From 5c117c2754bff4154077e0de22d0ceef0fe987de Mon Sep 17 00:00:00 2001
From: mamutmk5 <3045922+mamutmk5@users.noreply.github.com>
Date: Wed, 6 Nov 2024 16:34:07 +0100
Subject: [PATCH 1/4] BC-8372 - trivy use cache for DBs

---
 .github/workflows/push.yml  |  8 ++++++++
 .github/workflows/trivy.yml | 39 +++++++++++++++++++++++++++++++++++++
 2 files changed, 47 insertions(+)
 create mode 100644 .github/workflows/trivy.yml

diff --git a/.github/workflows/push.yml b/.github/workflows/push.yml
index d723eb2..1f02374 100644
--- a/.github/workflows/push.yml
+++ b/.github/workflows/push.yml
@@ -111,6 +111,11 @@ jobs:
       contents: read
       security-events: write
     steps:
+      - name: Restore cached trivy DBs
+        uses: actions/cache/restore@v4
+        with:
+          path: ${{ github.workspace }}/.cache/trivy
+          key: cache-trivy-${{ steps.date.outputs.date }}
       - name: run trivy vulnerability scanner
         uses: aquasecurity/trivy-action@1f6384b6ceecbbc6673526f865b818a2a06b07c9
         with:
@@ -119,6 +124,9 @@ jobs:
           output: 'trivy-results.sarif'
           severity: 'CRITICAL,HIGH'
           ignore-unfixed: true
+        env:
+          TRIVY_SKIP_DB_UPDATE: true
+          TRIVY_SKIP_JAVA_DB_UPDATE: true
       - name: upload trivy results
         if: ${{ always() }}
         uses: github/codeql-action/upload-sarif@v3
diff --git a/.github/workflows/trivy.yml b/.github/workflows/trivy.yml
new file mode 100644
index 0000000..9ba6d25
--- /dev/null
+++ b/.github/workflows/trivy.yml
@@ -0,0 +1,39 @@
+# Note: This workflow only updates the cache.
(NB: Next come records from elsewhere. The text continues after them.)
(** One stock held. *)
Lemma optimization_refuses_small_portfolio_witness :
  perform_portfolio_optimization sample_scipy default_widgets flat_returns
    [("AAPL", Finite 10)] (fresh_world (fun _ => 0))
  = (Return tt,
     showing (fresh_world (fun _ => 0))
       [st_header "Portfolio Optimization";
        st_warning "Portfolio optimization requires at least two stocks. Add more stocks to optimize your portfolio."]).
Proof.
  apply (optimization_refuses_small_portfolio sample_scipy default_widgets
           flat_returns [("AAPL", Finite 10)] (fresh_world (fun _ => 0))).
  simpl. lia.
Defined.

(** Two stocks held, and returns without a column. *)
Lemma optimization_fails_before_showing_witness :
  perform_portfolio_optimization sample_scipy default_widgets no_columns
    two_stocks (fresh_world (fun _ => 0))
  = (Raise {| exn_class := "ZeroDivisionError";
              exn_msg := "float division by zero" |},
     showing (fresh_world (fun _ => 0)) [st_header "Portfolio Optimization"]).
Proof.
  apply (proj1 (optimization_fails_before_showing sample_scipy default_widgets
                  no_columns two_stocks (fresh_world (fun _ => 0))
                  ltac:(simpl; lia))).
  reflexivity.
Defined.

Lemma Rsign_opp (x : R) : Rsign (- x) = CompOpp (Rsign x).
Proof.
  destruct (Rtotal_order x 0) as [Hneg | [Hzero | Hpos]].
  - rewrite (Rsign_neg x Hneg), Rsign_pos by lra. reflexivity.
  - subst x. rewrite Ropp_0, Rsign_zero. reflexivity.
  - rewrite (Rsign_pos x Hpos), Rsign_neg by lra. reflexivity.
Qed.

Lemma fneg_signed_inf (s : comparison) :
  fneg (signed_inf s) = signed_inf (CompOpp s).
Proof. destruct s; reflexivity. Qed.

Lemma fneg_involutive (a : float64) : fneg (fneg a) = a.
Proof. destruct a; simpl; try reflexivity. f_equal. ring. Qed.

(** Negating the dividend negates the quotient, divisions by zero and
    infinities included. *)
Lemma fdiv_fneg_l (a b : float64) : (fneg a / b)%f64 = fneg (a / b)%f64.
Proof.
  destruct a as [x | | | ], b as [y | | | ]; simpl; try reflexivity.
  - destruct (Req_EM_T y 0).
    + rewrite Rsign_opp, fneg_signed_inf. reflexivity.
    + simpl. f_equal. field. assumption.
  - f_equal. ring.
  - f_equal. ring.
  - destruct (Req_EM_T y 0); [reflexivity | ].
    destruct (Rsign y); reflexivity.
  - destruct (Req_EM_T y 0); [reflexivity | ].
    destruct (Rsign y); reflexivity.
Qed.

Lemma df_mean_length (df : DataFrame) :
  length (df_mean df) = length (columns df).
Proof. unfold df_mean. rewrite length_map, length_seq. reflexivity. Qed.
You should create a separate workflow for your actual Trivy scans.
+# In your scan workflow, set TRIVY_SKIP_DB_UPDATE=true and TRIVY_SKIP_JAVA_DB_UPDATE=true.
+name: Update Trivy Cache
+
+on:
+  schedule:
+    - cron: '0 0 * * *'  # Run daily at midnight UTC
+  workflow_dispatch:  # Allow manual triggering
+
+jobs:
+  update-trivy-db:
+    runs-on: ubuntu-latest
+    steps:
+      - name: Setup oras
+        uses: oras-project/setup-oras@v1
+
+      - name: Get current date
+        id: date
+        run: echo "date=$(date +'%Y-%m-%d')" >> $GITHUB_OUTPUT
+
+      - name: Download and extract the vulnerability DB
+        run: |
+          mkdir -p $GITHUB_WORKSPACE/.cache/trivy/db
+          oras pull ghcr.io/aquasecurity/trivy-db:2
+          tar -xzf db.tar.gz -C $GITHUB_WORKSPACE/.cache/trivy/db
+          rm db.tar.gz
+
+      - name: Download and extract the Java DB
+        run: |
+          mkdir -p $GITHUB_WORKSPACE/.cache/trivy/java-db
+          oras pull ghcr.io/aquasecurity/trivy-java-db:1
+          tar -xzf javadb.tar.gz -C $GITHUB_WORKSPACE/.cache/trivy/java-db
+          rm javadb.tar.gz
+
+      - name: Cache DBs
+        uses: actions/cache/save@v4
+        with:
+          path: ${{ github.workspace }}/.cache/trivy
+          key: cache-trivy-${{ steps.date.outputs.date }}

From 100b2c674d343e1b91093419c9b39fe28870796b Mon Sep 17 00:00:00 2001
From: mamutmk5 <3045922+mamutmk5@users.noreply.github.com>
Date: Wed, 6 Nov 2024 17:07:16 +0100
Subject: [PATCH 2/4] BC-8372 - fix trivy cache name

---
 .github/workflows/push.yml  | 2 +-
 .github/workflows/trivy.yml | 6 +-----
 2 files changed, 2 insertions(+), 6 deletions(-)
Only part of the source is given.